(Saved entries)
····················

(** * Histories *)

Lemma run_lookup (deviceID : string) (ops : list Op) (s : Store) :
  devices (run ops s) !! deviceID = replay deviceID ops <$> devices s !! deviceID.
Proof.
  revert s. induction ops as [|op ops IH]; intros s; cbn [run replay].
  - by destruct (devices s !! deviceID).
  - rewrite IH, step_lookup.
    case_decide; destruct (devices s !! deviceID); reflexivity.
Qed.

Lemma reachable_record
    (records : list (list string)) (ops : list Op) (deviceID : string)
    (device : DeviceStats) :
  devices (run ops (initial records)) !! deviceID = Some device ->
  devices (initial records) !! deviceID = Some (newDeviceStats deviceID) /\
  device = replay deviceID ops (newDeviceStats deviceID).
Proof.
  rewrite run_lookup.
  destruct (devices (initial records) !! deviceID) as [d0|] eqn:E; [|done].
  pose proof (initial_known _ _ _ E) as ->. simpl. intros [= <-]. done.
Qed.

Lemma wrap_wrap_add (a b : Z) : Int64.wrap (Int64.wrap a + b) = Int64.wrap (a + b).
Proof.
  unfold Int64.wrap.
  replace (((a + 2 ^ 63) mod 2 ^ 64 - 2 ^ 63) + b + 2 ^ 63)
    with ((a + 2 ^ 63) mod 2 ^ 64 + b) by lia.
  rewrite Zplus_mod_idemp_l. f_equal. f_equal. lia.
Qed.

Section Replay.
Variable deviceID : string.

Lemma replay_ID ops d : ID (replay deviceID ops d) = ID d.
Proof.
  revert d. induction ops as [|op ops IH]; intros d; cbn [replay]; [done|].
  rewrite IH. case_decide; [|done]. by destruct op.
Qed.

····················

Exercise aim:
An exact reproduction of all the entries above is required.

Response to the task:
(** * Histories *)

Lemma run_lookup (deviceID : string) (ops : list Op) (s : Store) :
  devices (run ops s) !! deviceID = replay deviceID ops <$> devices s !! deviceID.
Proof.
  revert s. induction ops as [|op ops IH]; intros s; cbn [run replay].
  - by destruct (devices s !! deviceID).
  - rewrite IH, step_lookup.
    case_decide; destruct (devices s !! deviceID); reflexivity.
Qed.

Lemma reachable_record
    (records : list (list string)) (ops : list Op) (deviceID : string)
    (device : DeviceStats) :
  devices (run ops (initial records)) !! deviceID = Some device ->
  devices (initial records) !! deviceID = Some (newDeviceStats deviceID) /\
  device = replay deviceID ops (newDeviceStats deviceID).
Proof.
  rewrite run_lookup.
  destruct (devices (initial records) !! deviceID) as [d0|] eqn:E; [|done].
  pose proof (initial_known _ _ _ E) as ->. simpl. intros [= <-]. done.
Qed.

Lemma wrap_wrap_add (a b : Z) : Int64.wrap (Int64.wrap a + b) = Int64.wrap (a + b).
Proof.
  unfold Int64.wrap.
  replace (((a + 2 ^ 63) mod 2 ^ 64 - 2 ^ 63) + b + 2 ^ 63)
    with ((a + 2 ^ 63) mod 2 ^ 64 + b) by lia.
  rewrite Zplus_mod_idemp_l. f_equal. f_equal. lia.
Qed.

Section Replay.
Variable deviceID : string.

Lemma replay_ID ops d : ID (replay deviceID ops d) = ID d.
Proof.
  revert d. induction ops as [|op ops IH]; intros d; cbn [replay]; [done|].
  rewrite IH. case_decide; [|done]. by destruct op.
Qed.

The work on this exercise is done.